Material for this task section start
(** * Kubeflow-migrations: the notebooks' step functions and pipeline graphs

    The repository is a set of Jupyter notebooks (covid lung classification,
    insurance regression, fraud detection, fingerprint matching).  Each
    notebook defines Python step functions, wraps them as Kubeflow
    components and wires them into a pipeline.

    This development embeds the step functions the specification talks
    about: Python values become Rocq data, exceptions become an error
    result, the [random] module becomes a tape of raw generator outputs read
    at an explicit position, the file system becomes an explicit world that
    is threaded through a step, and the pipeline DSL becomes a builder
    monad that records tasks and their dependencies.  A float is the
    rational it denotes.  What a step prints is left out.  Library
    routines whose internals do not matter here (image decoding, CSV
    parsing, pickling, model fitting, augmentation) are the fields of a
    class, and a step is stated for every instance. *)

From Stdlib Require Import ZArith QArith Qround String Ascii List Lia DecimalString.
From stdpp Require Import base list strings sorting gmap.

Local Open Scope Z_scope.
Local Open Scope nat_scope.

(* ===================================================================== *)
(** ** Python: exceptions, strings, dicts, the [random] module           *)
(* ===================================================================== *)

Module Py.

(** The exceptions the modelled code can raise. *)
Inductive exn : Type :=
| KeyError (key : string)
| IndexError
| NameError (name : string)
| ValueError
| TypeError
| AttributeError (name : string)
| FileNotFoundError (path : string)
| OSError
| RuntimeError
| cv2_error.

(** A call either returns or raises. *)
Inductive res (A : Type) : Type :=
| Ok (a : A)
| Raise (e : exn).
Arguments Ok {A} a.
Arguments Raise {A} e.

(** A call that contains a [while True] loop is run with a bound on the
    number of iterations of that loop; [OutOfFuel] says that the bound was
    reached with the loop still running. *)
Inductive outcome (A : Type) : Type :=
| Done (a : A)
| Fault (e : exn)
| OutOfFuel.
Arguments Done {A} a.
Arguments Fault {A} e.
Arguments OutOfFuel {A}.

(** [seq[a:b]] for [0 <= a <= b]: slices clamp, they never raise. *)
Definition slice {A : Type} (a b : nat) (l : list A) : list A :=
  take (b - a) (drop a l).

(** [str(z)] for an integer. *)
Definition str (z : Z) : string := NilZero.string_of_int (Z.to_int z).

(** [''.join(parts)]. *)
Definition join (parts : list string) : string :=
  fold_right String.append EmptyString parts.

(** [s.zfill(width)]: pad with zeros on the left, after a leading sign. *)
Definition zfill (width : nat) (s : string) : string :=
  let pad := string_of_list_ascii (repeat "0"%char (width - String.length s)) in
  match s with
  | String c rest =>
      if (Ascii.eqb c "-" || Ascii.eqb c "+")%bool
      then String c (pad +:+ rest)
      else pad +:+ s
  | EmptyString => pad
  end.

(** *** dict

    A dict keeps its keys in insertion order; [d[k] = v] on a key that is
    present overwrites the value in place and leaves the position alone.
    [list(d.items())] is the association list itself. *)
Definition dict (V : Type) : Type := list (string * V).

Fixpoint setitem {V : Type} (k : string) (v : V) (d : dict V) : dict V :=
  match d with
  | [] => [(k, v)]
  | (k', v') :: d' =>
      if String.eqb k' k then (k', v) :: d' else (k', v') :: setitem k v d'
  end.

Fixpoint getitem {V : Type} (k : string) (d : dict V) : option V :=
  match d with
  | [] => None
  | (k', v') :: d' => if String.eqb k' k then Some v' else getitem k d'
  end.

Definition items {V : Type} (d : dict V) : list (string * V) := d.

Definition keys {V : Type} (d : dict V) : list string := map fst d.

(** *** random

    The generator is a tape of raw outputs; a call reads the cell at the
    current position and moves one cell on.  [random()] scales the cell
    into [[0, 1)] with 53 bits, [_randbelow(n)] reduces it below [n]. *)
Definition tape : Type := nat -> N.

Definition random (t : tape) (pos : nat) : Q * nat :=
  (Qmake (Z.of_N (t pos mod 2 ^ 53)%N) (2 ^ 53)%positive, S pos).

Definition randbelow (t : tape) (n : nat) (pos : nat) : nat * nat :=
  (N.to_nat (t pos mod N.of_nat n)%N, S pos).

(** [random.choice(seq)]: [IndexError] on an empty sequence. *)
Definition choice {A : Type} (t : tape) (seq : list A) (pos : nat)
  : res A * nat :=
  match seq with
  | [] => (Raise IndexError, pos)
  | _ :: _ =>
      let '(i, pos') := randbelow t (length seq) pos in
      match seq !! i with
      | Some a => (Ok a, pos')
      | None => (Raise IndexError, pos')
      end
  end.

(** [random.randint(a, b)] is [randrange(a, b + 1)]: both ends included. *)
Definition randint (t : tape) (a b : nat) (pos : nat) : res nat * nat :=
  if b <? a then (Raise ValueError, pos)
  else let '(r, pos') := randbelow t (b + 1 - a) pos in (Ok (a + r), pos').

End Py.

Import Py.

(* ===================================================================== *)
(** ** numpy arrays and the file system a step runs in                   *)
(* ===================================================================== *)

Module Numpy.

(** An array element: a number, a missing value, a string, or a nested
    array.  A float holds the rational it denotes; rounding is not
    modelled.  An array of rank at least one is the list of its rows along
    axis 0. *)
#[warnings="-register-all"]
Inductive nd : Type :=
| Num (q : Q)
| NaN
| Str (s : string)
| Arr (l : list nd).

Definition ndarray : Type := list nd.

Fixpoint nd_eq_dec (a b : nd) {struct a} : {a = b} + {a <> b}.
Proof.
  decide equality.
  - decide equality; [apply Pos.eq_dec | apply Z.eq_dec].
  - apply String.string_dec.
  - apply (List.list_eq_dec nd_eq_dec).
Defined.

#[global] Instance nd_eqdec : EqDecision nd := nd_eq_dec.

(** [a / d], element by element. *)
Fixpoint divide (d : Q) (a : nd) : nd :=
  match a with
  | Num q => Num (q / d)
  | Arr l => Arr (map (divide d) l)
  | other => other
  end.

End Numpy.

Import Numpy.

Module Os.

(** What a path can hold. *)
Inductive file : Type :=
| Directory
| Blob (content : string)
| Npy (a : ndarray)
| Npz (arrays : list (string * ndarray)).

(** The file system: the paths that exist, as written in the code. *)
Abbreviation world := (gmap string file).

(** [if not os.path.exists(d): os.makedirs(d)]. *)
Definition ensure_dir (d : string) (w : world) : world :=
  match w !! d with
  | Some _ => w
  | None => <[d := Directory]> w
  end.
Material for this task section end
Problem description
Transcribe each line of the data above, unaltered, from the one where "Local Open Scope Z_scope." appears to the one where "(** [seq[a:b]] for" appears, inclusive of both.

Solution
Local Open Scope Z_scope.
Local Open Scope nat_scope.

(* ===================================================================== *)
(** ** Python: exceptions, strings, dicts, the [random] module           *)
(* ===================================================================== *)

Module Py.

(** The exceptions the modelled code can raise. *)
Inductive exn : Type :=
| KeyError (key : string)
| IndexError
| NameError (name : string)
| ValueError
| TypeError
| AttributeError (name : string)
| FileNotFoundError (path : string)
| OSError
| RuntimeError
| cv2_error.

(** A call either returns or raises. *)
Inductive res (A : Type) : Type :=
| Ok (a : A)
| Raise (e : exn).
Arguments Ok {A} a.
Arguments Raise {A} e.

(** A call that contains a [while True] loop is run with a bound on the
    number of iterations of that loop; [OutOfFuel] says that the bound was
    reached with the loop still running. *)
Inductive outcome (A : Type) : Type :=
| Done (a : A)
| Fault (e : exn)
| OutOfFuel.
Arguments Done {A} a.
Arguments Fault {A} e.
Arguments OutOfFuel {A}.

(** [seq[a:b]] for [0 <= a <= b]: slices clamp, they never raise. *)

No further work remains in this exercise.